18 августа на фронте стал известен Высочайший указ о переименовании Санкт-Петербурга в Петроград. Это, несомненно, должно было поднять дух русской армии — старинное русское звучание названия столицы пришлось по душе уланам. Настроение в запасном полку соответствовало патриотическим порывам Царского двора, еще не начались предательские действия оборотней большевиков в армии. В первых числах сентября вольноопределяющийся Гумилёв участвует в полковых учениях в Кречевицах в Новгородской губернии. Он доволен, что получается, очень серьезно относится к занятиям, отдавая им все свое время. 6 сентября он пишет жене в Царское Село из Кречевицких казарм: «Дорогая Аничка (прости за кривой почерк, только что работал пикой на коне — это утомительно)… у меня вестовой… кажется, удастся закрепить за собой коня, высокого, вороного, зовущегося Чернозем. Мы оба здоровы, но ужасно скучаем. Ученье бывает два раза в день часа по полтора, по два, остальное время совершенно свободно. Но невозможно чем-нибудь заняться, то есть писать, потому что от гостей (вольноопределяющихся и охотников) нет отбою. Самовар не сходит со стола, наши шахматы заняты двадцать четыре часа в сутки, и хотя люди в большинстве случаев милые, но все это уныло. Только сегодня мы решили запираться на крючок, не знаю, поможет ли. Впрочем, нашу скуку разделяют все и мечтают о походе как о царствии небесном. Я уже чувствую осень и очень хочу писать. Не знаю, смогу ли. Крепко целую тебя, маму и Леву, и всех. Твой Коля».

Гумилёв теперь уже не только поэт, он — воин, и как первого свидания с девушкой ждет гимназист, так ждет он своего боевого крещения. Разговоры у новичков в ту пору, в начале войны, были только «о подвигах, о доблести, о славе…». Неожиданно Анна Ахматова приехала навестить мужа-солдата. Известие, которое она ему привезла, сильно подействовало на Николая Степановича. 8 сентября не стало поэта графа Комаровского. Этот отчаянный человек в припадке безумия и желания стать в ряды защитников Отечества покончил с собой.

9 сентября полк улан во главе с полковником Д. М. Княжевичем, в котором должен был служить Гумилёв, отправился на отдых в город Россиены (ныне Литва). Сюда же прибыл с новобранцами и Гумилёв.

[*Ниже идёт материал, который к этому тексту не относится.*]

Lemma newInfo_not_waking : status (newInfo nodes now) ≠ statusWaking.
Proof.
  pose proof (newInfo_status nodes now) as H.
  rewrite !elem_of_cons, elem_of_nil in H. unfold statusWaking.
  unfold statusUnknown, statusRunning, statusPaused, statusNotFound in H. lia.
Qed.

Lemma newInfo_wakeCh : wakeCh (newInfo nodes now) = None.
Proof. by destruct nodes. Qed.

Lemma lookup_store_rec_inv : rec_inv v ch → rec_inv v' ch.
Proof.
  intros [H1 H2 H3 H4]. split.
  - intros k' i [?|(-> & _ & ->)]%lookup_store_inv; [eauto|].
    pose proof (newInfo_status nodes now) as H.
    rewrite !elem_of_cons, elem_of_nil in H.
    unfold statusUnknown, statusRunning, statusPaused, statusNotFound in H. lia.
  - intros k' i [?|(-> & _ & ->)]%lookup_store_inv; [eauto|].
    intros ?. by destruct newInfo_not_waking.
  - intros k' i c [?|(-> & _ & ->)]%lookup_store_inv; [eauto|].
    by rewrite newInfo_wakeCh.
  - intros k1 k2 i1 i2 c [?|(-> & _ & ->)]%lookup_store_inv
      [?|(-> & _ & ->)]%lookup_store_inv; rewrite ?newInfo_wakeCh; try done. eauto.
Qed.

Lemma lookup_store_evolves : evolves v ch v' ch.
Proof.
  split; [|done]. intros k' i Hk. exists i. split; [by apply lookup_store_old|]. eauto.
Qed.

Lemma lookup_store_wake_inv ws : wake_inv v ws → wake_inv v' ws.
Proof.
  intros [H1 H2 H3]. split; [| done |].
  - intros i w Hi Hw. destruct (H1 _ _ Hi Hw) as (info & Hk & Hst).
    exists info. split; [by apply lookup_store_old | done].
  - intros k' i [?|(-> & _ & ->)]%lookup_store_inv; [eauto|].
    intros ?. by destruct newInfo_not_waking.
Qed.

23 сентября он вместе со вторым маршевым эскадроном гвардейского запасного кавалерийского полка отправился на Западный фронт в 1-ю действующую армию, находившуюся в ту пору на границе с Восточной Пруссией. Вольноопределяющийся Гумилёв попал в 1-й эскадрон Ее Величества Государыни лейб-гвардии уланского Ее Величества Государыни Императрицы Александры Феодоровны полка. Эскадроном командовал ротмистр князь И. А. Кропоткин, а взводным, где служил Гумилёв, был поручик М. М. Чичагов, выходец из известной офицерской династии. Сам полк входил в состав 2-й гвардейской кавалерийской дивизии, а дивизия в свою очередь входила в состав конницы хана Нахичеванского при первом русском наступлении в Восточной Пруссии. А потом 2-я дивизия перешла в состав гвардейского конного корпуса, руководимого генералом Я. Ф. Гилленшмидтом.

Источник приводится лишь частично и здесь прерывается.